Awais Arshad

Senior Software Engineer & Technical Lead

I grew up in Pakistan playing Need for Speed and GTA, obsessed with how it all worked. That curiosity pointed me toward software engineering, and I've been building things ever since.

The career took me from Lahore to Abu Dhabi, then Dubai, and eventually to the Netherlands. Dubai was great, but I could feel myself hitting a ceiling. The Netherlands felt like the right move: a genuine opportunity to grow, and a country that (with its green landscapes and closeness to nature) felt surprisingly like home. I bike everywhere now. It's the only way to do it here.

Ten years in, I mostly work in .NET and Azure, deep in the integration layers and distributed systems where reliability actually matters. What I care about most is making delivery feel less painful: better observability, cleaner architecture, and staying close enough to the product that technical choices age well.

Right now at Independer in Hilversum, leading service modernisation and reliability engineering for the insurance platform.

Areas of focus

Enterprise Integration

Messaging platforms, ESB, EIP, and the third-party connectors that have to work at scale. This is the domain I've spent the most time in, designing integration layers that survive real operational conditions.

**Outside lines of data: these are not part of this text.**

(** An environment in which the commands addressed to a progress indicator
    fail once a value is set, and everything else succeeds. *)
Definition dismissed_env : Env :=
  {| spawn_result :=
       fun _ argv _ => if mentions "Set" argv then Exited 1 "" else Exited 0 "";
     fs_ok := fun _ _ => true;
     write_fails := fun _ _ => Open_fails (Exn PermissionError "");
     path_exists := fun _ => true;
     exists_other := fun _ => inr true;
     path_isdir := fun _ => true;
     home := "/home/user";
     random_name := fun _ => "aB3dE";
     py_repr := fun _ => "";
     format_exception := fun e => exn_msg e;
     unicode_isalnum := sample_isalnum;
     unicode_lower := sample_lower |}.

(** An environment in which copying a directory tree fails. *)
Definition copytree_fails_env : Env :=
  {| spawn_result := fun _ _ _ => Exited 0 "";
     fs_ok := fun _ e => match e with Copytree _ _ => false | _ => true end;
     write_fails := fun _ _ => Open_fails (Exn PermissionError "");
     path_exists := fun _ => true;
     exists_other := fun _ => inr true;
     path_isdir := fun _ => true;
     home := "/home/user";
     random_name := fun _ => "aB3dE";
     py_repr := fun _ => "";
     format_exception := fun e => exn_msg e;
     unicode_isalnum := sample_isalnum;
     unicode_lower := sample_lower |}.

(** An environment in which the main menu answers with the given tag,
    every other menu, input box and question is cancelled and the messages
    are acknowledged. *)
Definition main_choice_env (tag : string) : Env :=
  {| spawn_result :=
       fun _ argv _ =>
         if mentions "Create a new theme" argv then Exited 0 tag
         else if mentions "--menu" argv || mentions "--inputbox" argv
                 || mentions "--getopenfilename" argv
                 || mentions "--warningyesnocancel" argv
         then Exited 1 ""
         else Exited 0 "";
     fs_ok := fun _ _ => true;
     write_fails := fun _ _ => Open_fails (Exn PermissionError "");
     path_exists := fun _ => true;
     exists_other := fun _ => inr true;
     path_isdir := fun _ => true;
     home := "/home/user";
     random_name := fun _ => "aB3dE";
     py_repr := fun _ => "";
     format_exception := fun e => exn_msg e;
     unicode_isalnum := sample_isalnum;
     unicode_lower := sample_lower |}.

(** An environment in which the disk is full: a theme file can be opened
    and written to, and closing it fails and leaves it cut short. *)
Definition full_disk_env : Env :=
  {| spawn_result := fun _ _ _ => Exited 0 "";
     fs_ok := fun _ e => match e with Write_json _ _ => false | _ => true end;
     write_fails :=
       fun _ _ =>
         Close_fails (Exn OSError "No space left on device")
           (Unloadable (Exn JSONDecodeError ""));
     path_exists := fun _ => true;
     exists_other := fun _ => inr true;
     path_isdir := fun _ => true;
     home := "/home/user";
     random_name := fun _ => "aB3dE";
     py_repr := fun _ => "";
     format_exception := fun e => exn_msg e;
     unicode_isalnum := sample_isalnum;
     unicode_lower := sample_lower |}.

(** A saved theme with two sounds bound. *)
Definition saved_two_sounds : Theme :=
  with_path (Some "/home/user/t.json") (with_modified false two_sounds).

End Notions.

(** * Properties *)

(** ** The progress bar *)

Module ProgressBar_facts.
Import ProgressBar Caller.

Ltac unfold_monad :=
  unfold bind, ret, raise, get, modify, run, subprocess_run in *; simpl in *.

Lemma range_test (count value : Z) :
  (value <? 0) || (value >? count) = false <-> 0 <= value <= count.
Proof.
  rewrite orb_false_iff, Z.ltb_ge, Z.gtb_ltb, Z.ltb_ge. tauto.
Qed.

Lemma all_some_map_Some {A} (l : list A) : all_some (map Some l) = Some l.
Proof.
  induction l as [|a l IH]; simpl; [reflexivity|]. now rewrite IH.
Qed.

(** [close] with a known executable: the flag is recorded and the close
    command is spawned, whatever the command then does. *)
Lemma close_known (env : Env) (s : session) (q : string) :
  qdbus (self s) = Some q ->
  exists o,
    (o = Ok tt \/ o = Raise (Exn FileNotFoundError ""))
    /\ close env s
       = (o, {| self := self (set_closed_field true s);
                log := log s ++ [Spawn (close_argv q (self s)) None] |}).
Proof.
  intros Hq. unfold close, close_argv. unfold_monad. rewrite Hq.
  rewrite all_some_map_Some.
  destruct (spawn_result env (log s) _ None); simpl; eauto.
Qed.

(** [close] without an executable: the flag is recorded and the command is
    refused. *)
Lemma close_unknown (env : Env) (s : session) :
  qdbus (self s) = None ->
  close env s = (Raise (Exn TypeError ""), set_closed_field true s).
Proof.
  intros Hq. unfold close, set_closed_field. unfold_monad. now rewrite Hq.
Qed.

Lemma close_closed (env : Env) (s : session) :
  closed (self (snd (close env s))) = true.
Proof.
  destruct (qdbus (self s)) as [q|] eqn:Hq.
  - destruct (close_known env s q Hq) as [o [_ ->]]. reflexivity.
  - now rewrite close_unknown.
Qed.

(** [update], case by case. *)
Lemma update_eq (env : Env) (s : session) :
  update env s =
  if closed (self s) then (Raise usage_failure, s)
  else
    match qdbus (self s) with
    | None => (Raise qdbus_missing, s)
    | Some q =>
        let argv := set_argv q (self s) (progress (self s)) in
        match spawn_result env (log s) argv None with
        | Exited rc _ =>
            if rc =? 0 then (Ok tt, logged s argv)
            else (close env ;; @raise session unit cancelled) (logged s argv)
        | NoSuchProgram => (Raise (Exn FileNotFoundError ""), logged s argv)
        end
    end.
Proof.
  unfold update, set_argv, logged.
  unfold bind at 1, get at 1.
  destruct (closed (self s)); [reflexivity|].
  destruct (qdbus (self s)) as [q|]; [|reflexivity].
  unfold bind at 1, run, subprocess_run.
  rewrite all_some_map_Some.
  destruct (spawn_result env (log s) _ None) as [rc out|]; [|reflexivity].
  destruct rc; reflexivity.
Qed.

(** [update] on an open session whose executable is known spawns the
    command for the recorded progress, and leaves the progress alone. *)
Lemma update_open (env : Env) (s : session) (q : string) :
  closed (self s) = false ->
  qdbus (self s) = Some q ->
  progress (self (snd (update env s))) = progress (self s)
  /\ exists rest,
       log (snd (update env s))
       = log s ++ Spawn (set_argv q (self s) (progress (self s))) None :: rest.
Proof.
  intros Hc Hq. rewrite update_eq, Hc, Hq. cbv zeta.
  set (argv := set_argv q (self s) (progress (self s))).
  destruct (spawn_result env (log s) argv None) as [rc out|].
  - destruct (rc =? 0).
    + split; [reflexivity | exists []; reflexivity].
    + destruct (close_known env (logged s argv) q Hq) as [o [_ Ho]].
      unfold bind. rewrite Ho.
      destruct o; simpl; rewrite <- app_assoc; simpl; eauto.
  - split; [reflexivity | exists []; reflexivity].
Qed.

(** C5: on an open session the setter of [progress] refuses a value with
    the range failure exactly when the value is below 0 or above
    [itercount]; a refused value leaves the session and the log as they
    were, and a value in the range is recorded and handed to the
    transport. *)
Theorem set_progress_accepts_exactly_the_range
    (env : Env) (s : session) (value : Z) :
  closed (self s) = false ->
  (fst (set_progress env value s) = Raise (range_failure (itercount (self s)))
   <-> ~ (0 <= value <= itercount (self s)))
  /\ (~ (0 <= value <= itercount (self s)) -> snd (set_progress env value s) = s)
  /\ (0 <= value <= itercount (self s) ->
      progress (self (snd (set_progress env value s))) = value
      /\ forall q, qdbus (self s) = Some q ->
           exists rest,
             log (snd (set_progress env value s))
             = log s ++ Spawn (set_argv q (self s) value) None :: rest).
Proof.
  intros Hc.
  destruct ((value <? 0) || (value >? itercount (self s))) eqn:Et.
  - assert (Hout : ~ (0 <= value <= itercount (self s))).
    { intro H. apply range_test in H. congruence. }
    unfold set_progress. unfold_monad. rewrite Et. simpl.
    repeat split; try tauto.
  - assert (Hin : 0 <= value <= itercount (self s)) by now apply range_test.
    assert (Hrun : set_progress env value s
                   = update env (set_progress_field value s)).
    { unfold set_progress. unfold_monad. now rewrite Et. }
    rewrite Hrun. repeat split; try tauto.
    + intros Hr. exfalso. rewrite update_eq in Hr. simpl in Hr.
      rewrite Hc in Hr.
      destruct (qdbus (self s)) as [q|] eqn:Hq; [|discriminate].
      destruct (spawn_result env (log s) _ None) as [rc out|];
        [|discriminate].
      destruct (rc =? 0); [discriminate|].
      match type of Hr with
      | context [bind _ _ ?s0] =>
          destruct (close_known env s0 q Hq) as [o [[-> | ->] Ho]];
          unfold bind in Hr; rewrite Ho in Hr
      end; discriminate.
    + destruct (qdbus (self s)) as [q|] eqn:Hq.
      * now destruct (update_open env (set_progress_field value s) q Hc Hq).
      * rewrite update_eq. simpl. now rewrite Hc, Hq.
    + intros q Hq.
      now destruct (update_open env (set_progress_field value s) q Hc Hq).
Qed.

Lemma set_progress_accepts_exactly_the_range_witness :
  closed (self (fresh 5)) = false
  /\ progress (self (snd (set_progress (quiet_env "") 3 (fresh 5)))) = 3.
Proof.
  split; [reflexivity|].
  apply (set_progress_accepts_exactly_the_range (quiet_env "") (fresh 5) 3);
    [reflexivity | simpl; lia].
Defined.

(** The setter of [progress], case by case. *)
Lemma set_progress_eq (env : Env) (s : session) (value : Z) :
  set_progress env value s =
  if (value <? 0) || (value >? itercount (self s))
  then (Raise (range_failure (itercount (self s))), s)
  else update env (set_progress_field value s).
Proof.
  unfold set_progress. unfold bind at 1, get at 1.
  now destruct ((value <? 0) || (value >? itercount (self s))).
Qed.

(** [increment], case by case. *)
Lemma increment_eq (env : Env) (s : session) :
  increment env s =
  if closed (self s) then (Raise usage_failure, s)
  else
    (update env ;;
     s' <- get ;;
     if (progress (self s') >=? itercount (self s')) && auto_close (self s')
     then close env
     else ret tt) (set_progress_field (progress (self s) + 1) s).
Proof.
  unfold increment. unfold bind at 1, get at 1.
  now destruct (closed (self s)).
Qed.

(** On a closed session the setter records a value in the range and only
    then signals the usage failure. *)
Lemma set_progress_closed (env : Env) (s : session) (value : Z) :
  closed (self s) = true ->
  0 <= value <= itercount (self s) ->
  set_progress env value s = (Raise usage_failure, set_progress_field value s).
Proof.
  intros Hc Hin. apply range_test in Hin.
  rewrite set_progress_eq, Hin, update_eq. simpl. now rewrite Hc.
Qed.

Cloud & Distributed Systems

Production experience across Azure and AWS: service buses, event-driven architecture, distributed caching, and microservices architectures that stay up under real load.

Delivery & Observability

Monitoring and CI/CD pipelines aren't afterthoughts. I push for observability from day one and have led rollouts that measurably cut lead times and improved incident response.

Technical Leadership

Design reviews, mentoring engineers, translating between business stakeholders and engineering teams. The goal is always better collective decisions, not just faster individual ones.

Experience

How I think about the work

Make the next engineer's job easier, not harder.

Observability is part of the feature, not an afterthought.

Product context belongs inside technical decisions.

The best architecture is one the whole team can reason about.